In the work done by a research team from the Institute of Applied Physics and the Institute of Solid State Physics at Friedrich Schiller University Jena, Germany. Researchers harvest this effect and modify second-harmonic generation while keeping the linear properties of metasurfaces constant. They realize metasurfaces from lithium niobate with periodically inverted nonlinearity. This inversion creates a diffraction grating affecting only the second harmonic. The relevant research results were published in Photonics Research, Volume 11, No. 2, 2023 (Anna Fedotova, Mohammadreza Younesi, Maximilian Weissflog, Dennis Arslan, Thomas Pertsch, Isabelle Staude, Frank Setzpfandt. Spatially engineered nonlinearity in resonant metasurfaces[J]. Photonics Research, 2023, 11(2): 252).

Researchers explore metasurfaces from lithium niobate, a dielectric widely used in integrated optics and photonics. Besides having many other advantageous properties, lithium niobate is ferroelectric: in its crystal structure, negative and positive charges are separated creating a spontaneous polarization. When applying a strong electric field, the ion positions in the crystal lattice can be switched. This correspondingly changes the sign of the nonlinearity, e.g. the second-order nonlinear susceptibility χ⁽²⁾ of the material as schematically shown by the blue and red columns in Fig. 1a. This switching process is called electric-field poling. Interestingly, linear properties of a poled metasurface such as transmittance or reflectance remain unchanged, as shown in Fig. 1b, while the second-harmonic response based on the second-order nonlinear susceptibility is altered.

When exciting these metasurfaces with a pulsed femtosecond laser, second harmonic generated in them is diffracted by two diffraction gratings: one formed by the metasurface periodic geometry itself and one in the nonlinearity induced by poling.

By varying the size of domains where the nonlinearity is inverted from 0.5 µm to 2 µm (poling period from 1 µm to 4 µm) but keeping the other geometry parameters of the metasurface the same, researchers show how the diffraction pattern changes. An example for this is depicted in Figs. 1c and d. The poled metasurface in Fig. 1c has six additional diffraction orders compared to a non-poled one.

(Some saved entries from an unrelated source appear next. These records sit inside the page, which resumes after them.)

(* ===== verification/Asks.v ===== *)
(** What lookups make the VPS dial: the addresses of the configured tunnel
    resolvers, and, with DNS-over-HTTPS, where its endpoint redirects to.  The
    dials are those of [dnsServerLookup] and [tunnelHTTPClient] (dns.go,
    dialer.go), which bypass the connection tracker and the address filter of
    [Open]. *)

From S2P Require Import Prelude GoStrings NetIP Errors Rules World Dns DnsFacts.

(** ** The resolvers of a cache *)

Definition resolvers (c : dnsCache) : list lookupFn * string := (lookupBy <$> tunnel c, dohHost c).
Definition resolver_addr (rs : list lookupFn * string) (fn : lookupFn) : string :=
  match fn with dnsServerLookupFn server => server | dohLookupFn => doh_addr (snd rs) end.

(** The events of a lookup by these resolvers. *)
Definition dns_event (rs : list lookupFn * string) (ev : event) : Prop :=
  match ev with
  | EvUpstream _ _ _ | EvLocal _ => True
  | EvDialResolver a => a ∈ resolver_addr rs <$> fst rs
  | EvDialRedirect _ => dohLookupFn ∈ fst rs
  | EvDialTunnel _ _ | EvDialDirect _ _ _ => False
  end.

Section Asks.
Context {W : Type} `{World W} (rs : list lookupFn * string).
Implicit Types (s : Sys W) (ctx : Ctx) (host key : string).

(** From a state with these resolvers: they stay, and only their events are
    added. *)
Definition res_are s : Prop := resolvers (s_dns s) = rs.
Definition asks s s' : Prop := res_are s -> res_are s' /\ emits (dns_event rs) s s'.
#[global] Instance asks_refl : Reflexive asks.
Proof. intros s Hs. split; [done|reflexivity]. Qed.
#[global] Instance asks_trans : Transitive asks.
Proof. intros a b c Hab Hbc Ha. destruct (Hab Ha) as [Hb E]. destruct (Hbc Hb) as [Hc E']. split; [done|by etrans]. Qed.

Lemma frame_resolvers s s' : frame s s' -> resolvers (s_dns s') = resolvers (s_dns s).
Proof.
  intros (_ & _ & _ & _ & Eh & Et). unfold resolvers. rewrite Eh. f_equal.
  change (lookupBy <$> tunnel (s_dns s')) with ((snd ∘ fun u => (name u, lookupBy u)) <$> tunnel (s_dns s')).
  rewrite list_fmap_compose, Et, <- list_fmap_compose. done.
Qed.
Lemma asks_frame {A} P (m : M (Sys W) A) :
  (forall ev, P ev -> dns_event rs ev) -> keeps frame m -> keeps (emits P) m -> keeps asks m.
Proof.
  intros HP Hf He s Hs. split; [unfold res_are; by rewrite (frame_resolvers s) by apply Hf|].
  eapply emits_weaken; [apply HP|apply He].
Qed.
(** A step without events. *)
Lemma asks_quiet {A} (m : M (Sys W) A) : keeps frame m -> (forall P, keeps (emits P) m) -> keeps asks m.
Proof. intros Hf He. by eapply (asks_frame (fun _ => False)). Qed.
Lemma asks_local {A} (m : M (Sys W) A) : keeps frame m -> keeps (emits is_local) m -> keeps asks m.
Proof. intros. eapply (asks_frame is_local); [by intros []|done..]. Qed.
(** A change of the state that keeps the resolvers. *)
Lemma asks_on_dns f : (forall c, resolvers (f c) = resolvers c) -> keeps asks (on_dns (W := W) f).
Proof. intros Hf s Hs. split; [unfold res_are; cbn; by rewrite Hf|apply on_dns_emits]. Qed.
Lemma resolvers_tunnel (us : list upstream) c :
  lookupBy <$> us = lookupBy <$> tunnel c -> resolvers (with_tunnel us c) = resolvers c.
Proof. intros E. unfold resolvers. cbn. by rewrite E. Qed.
Lemma asks_upd i f : (forall u, lookupBy (f u) = lookupBy u) -> keeps asks (upd_upstream (W := W) i f).
Proof.
  intros Hf. apply asks_on_dns. intros c. apply resolvers_tunnel.
  revert i. induction (tunnel c) as [|u us IH]; intros [|i]; cbn; try done; [by rewrite Hf|]. f_equal. apply IH.
Qed.
(** A program that reads the state first. *)
Lemma asks_read {A B} (f : Sys W -> A) (k : A -> M (Sys W) B) :
  (forall s, res_are s -> keeps asks (k (f s))) -> keeps asks (gets f ≫= k).
Proof. intros Hk s Hs. rewrite bind_run. by apply (Hk s). Qed.
Lemma ret_asks {A} (a : A) : keeps asks (mret a : M (Sys W) A).
Proof. intros s. reflexivity. Qed.
Lemma gets_asks {A} (f : Sys W -> A) : keeps asks (gets f).
Proof. intros s. reflexivity. Qed.

Lemma time_now_asks : keeps asks (time_now (W := W)).
Proof. apply asks_quiet; auto with gate. Qed.
Lemma tunnelUp_asks : keeps asks (tunnelUp (W := W)).
Proof. apply asks_quiet; auto with gate. Qed.
Lemma WithTimeout_asks ctx d : keeps asks (WithTimeout (W := W) ctx d).
Proof. apply asks_quiet; auto with gate. Qed.
Lemma lookupLocal_asks ctx host : keeps asks (lookupLocal (W := W) ctx host).
Proof. apply asks_local; auto with gate. Qed.
Lemma notFound_asks ctx host : keeps asks (notFound (W := W) ctx host).
Proof. apply asks_local; [auto with gate|apply notFound_emits]. Qed.
Lemma fallback_asks ctx host : keeps asks (lookup_fallback (W := W) ctx host).
Proof. apply asks_local; [auto with gate|apply lookup_fallback_emits]. Qed.
Lemma answered_asks i rtt : keeps asks (upstreamAnswered (W := W) i rtt).
Proof. apply asks_quiet; auto with gate. Qed.
Lemma failed_asks i e : keeps asks (upstreamFailed (W := W) i e).
Proof. apply asks_quiet; auto with gate. Qed.
Lemma claim_asks now : keeps asks (claim_upstreams (W := W) now).
Proof. apply asks_quiet; auto with gate. Qed.
Lemma release_asks l : keeps asks (releaseProbes (W := W) l).
Proof. apply asks_quiet; [auto with gate|]. intros P. apply on_dns_emits. Qed.
#[local] Hint Resolve ret_asks gets_asks time_now_asks tunnelUp_asks WithTimeout_asks lookupLocal_asks notFound_asks
  fallback_asks answered_asks failed_asks claim_asks release_asks : gate.

(** ** The exchanges *)

Lemma perform_asks {A} evs (op : W -> A * W) :
  (forall a, Forall (dns_event rs) (evs a)) -> keeps asks (perform evs op).
Proof.
  intros He s Hs. split; [unfold res_are; by rewrite perform_dns|]. by apply perform_emits.
Qed.
Lemma resolver_dialed fn : fn ∈ fst rs -> resolver_addr rs fn ∈ resolver_addr rs <$> fst rs.
Proof. intros Hf. by apply list_elem_of_fmap_2. Qed.

Lemma dnsServerLookup_asks un sv ctx host : dnsServerLookupFn sv ∈ fst rs ->
  keeps asks (dnsServerLookup (W := W) un sv ctx host).
Proof.
  intros Hin. unfold dnsServerLookup. walk. apply perform_asks. intros r. unfold dns_exchange.
  apply Forall_app. split; [|by repeat constructor]. apply Forall_replicate. exact (resolver_dialed _ Hin).
Qed.
Lemma dohJSONQuery_asks ctx un host q : dohLookupFn ∈ fst rs ->
  keeps asks (dohJSONQuery (W := W) ctx un (snd rs) host q).
Proof.
  intros Hin. unfold dohJSONQuery. walk. apply perform_asks. intros r. unfold doh_exchange.
  rewrite !Forall_app, Forall_fmap. split_and!; [|by apply Forall_true|by repeat constructor].
  apply Forall_replicate. exact (resolver_dialed _ Hin).
Qed.
Lemma doh_loop_asks ctx un host b qs out : dohLookupFn ∈ fst rs ->
  keeps asks (doh_loop (W := W) ctx un (snd rs) host b qs out).
Proof.
  intros Hin. pose proof (fun q => dohJSONQuery_asks ctx un host q Hin) as Hq.
  revert b out. induction qs as [|q qs IH]; intros b out; cbn [doh_loop]; walk.
Qed.
Lemma upstream_lookup_asks u ctx host : lookupBy u ∈ fst rs -> keeps asks (upstream_lookup (W := W) u ctx host).
Proof.
  intros Hin. unfold upstream_lookup, dohLookup. destruct (lookupBy u); [|by apply dnsServerLookup_asks].
  apply asks_read. intros s Hs.
  replace (dohHost (s_dns s)) with (snd rs) by (by rewrite <- Hs). by apply doh_loop_asks.
Qed.
Lemma claimed_resolver s i u : res_are s -> tunnel (s_dns s) !! i = Some u -> lookupBy u ∈ fst rs.
Proof. intros <- Hu. cbn. apply list_elem_of_fmap_2. by eapply list_elem_of_lookup_2. Qed.

(** ** The policies and the cache *)

Lemma lookup_loop_asks ctx tctx dl host active : keeps asks (lookup_loop (W := W) ctx tctx dl host active).
Proof.
  induction active as [|i l IH]; cbn [lookup_loop]; [auto with gate|].
  do 3 (apply keeps_bind; [typeclasses eauto|solve [auto with gate]|intros ?]).
  apply asks_read. intros s Hs. destruct (tunnel (s_dns s) !! i) as [u|] eqn:Eu; [|done].
  pose proof (fun c => upstream_lookup_asks u c host (claimed_resolver s i u Hs Eu)) as Hu. walk.
Qed.
Lemma lookup_asks ctx host : keeps asks (lookup (W := W) ctx host).
Proof. unfold lookup. pose proof lookup_loop_asks. walk. Qed.
Lemma local_policy_asks ctx host : keeps asks (local_policy (W := W) ctx host).
Proof. unfold local_policy. walk. Qed.

Lemma count_lookup_asks : keeps asks (on_dns (W := W) count_lookup).
Proof. by apply asks_on_dns. Qed.
Lemma with_cache_asks f : keeps asks (on_dns (W := W) (fun c => with_cache (f c) c)).
Proof. by apply asks_on_dns. Qed.
Lemma range_keys_asks keys : keeps asks (range_keys (W := W) keys).
Proof. apply perform_asks. by repeat constructor. Qed.
#[local] Hint Resolve lookup_asks local_policy_asks count_lookup_asks range_keys_asks : gate.
Lemma store_asks key e : keeps asks (store (W := W) key e).
Proof.
  unfold store. apply asks_read. intros s _. destruct (dnsCacheMaxSize <=? _).
  - apply keeps_bind; [typeclasses eauto|auto with gate|]. intros order. apply with_cache_asks.
  - apply with_cache_asks.
Qed.
#[local] Hint Resolve store_asks : gate.
Lemma purge_asks : keeps asks (purge (W := W)).
Proof. unfold purge. apply keeps_bind; [typeclasses eauto|auto with gate|]. intros now. apply with_cache_asks. Qed.

Lemma shared_lookup_asks key host lk :
  (forall ctx h, keeps asks (lk ctx h)) -> keeps asks (shared_lookup (W := W) key host lk).
Proof. intros Hl. unfold shared_lookup. walk. Qed.
Lemma cachedLookup_asks key host lk :
  (forall ctx h, keeps asks (lk ctx h)) -> keeps asks (cachedLookup (W := W) key host lk).
Proof. intros Hl. pose proof (shared_lookup_asks key host lk Hl). unfold cachedLookup. walk. Qed.
Lemma resolveTunnel_asks host : keeps asks (resolveTunnel (W := W) host).
Proof. unfold resolveTunnel. walk. apply cachedLookup_asks. auto with gate. Qed.
Lemma localResolveAll_asks host : keeps asks (localResolveAll (W := W) host).
Proof. unfold localResolveAll. walk. apply cachedLookup_asks. auto with gate. Qed.
End Asks.

#[export] Hint Resolve ret_asks gets_asks time_now_asks tunnelUp_asks WithTimeout_asks lookupLocal_asks notFound_asks
  fallback_asks answered_asks failed_asks claim_asks release_asks lookup_asks local_policy_asks
  count_lookup_asks range_keys_asks store_asks purge_asks resolveTunnel_asks localResolveAll_asks : gate.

Figure 1. (a) Scanning electron micrograph of a metasurface, false red color highlights poled nanoresonators and blue color non-poled ones. (b) Experimental (solid) and simulated (dotted) transmittance spectra of poled (red) and non-poled (blue) metasurfaces. Diffraction patterns of second harmonic generated in (c) poled and (d) non-poled metasurfaces.

In this work, researchers demonstrated that electric-field poling adds another degree of freedom for designing nonlinear metasurfaces and enhances their capabilities. The next step in this journey can be poling metasurfaces aperiodically and creating patterns to shape the second-harmonic emission, which opens up another route to manipulate its directionality and can be used for nonlinear holograms.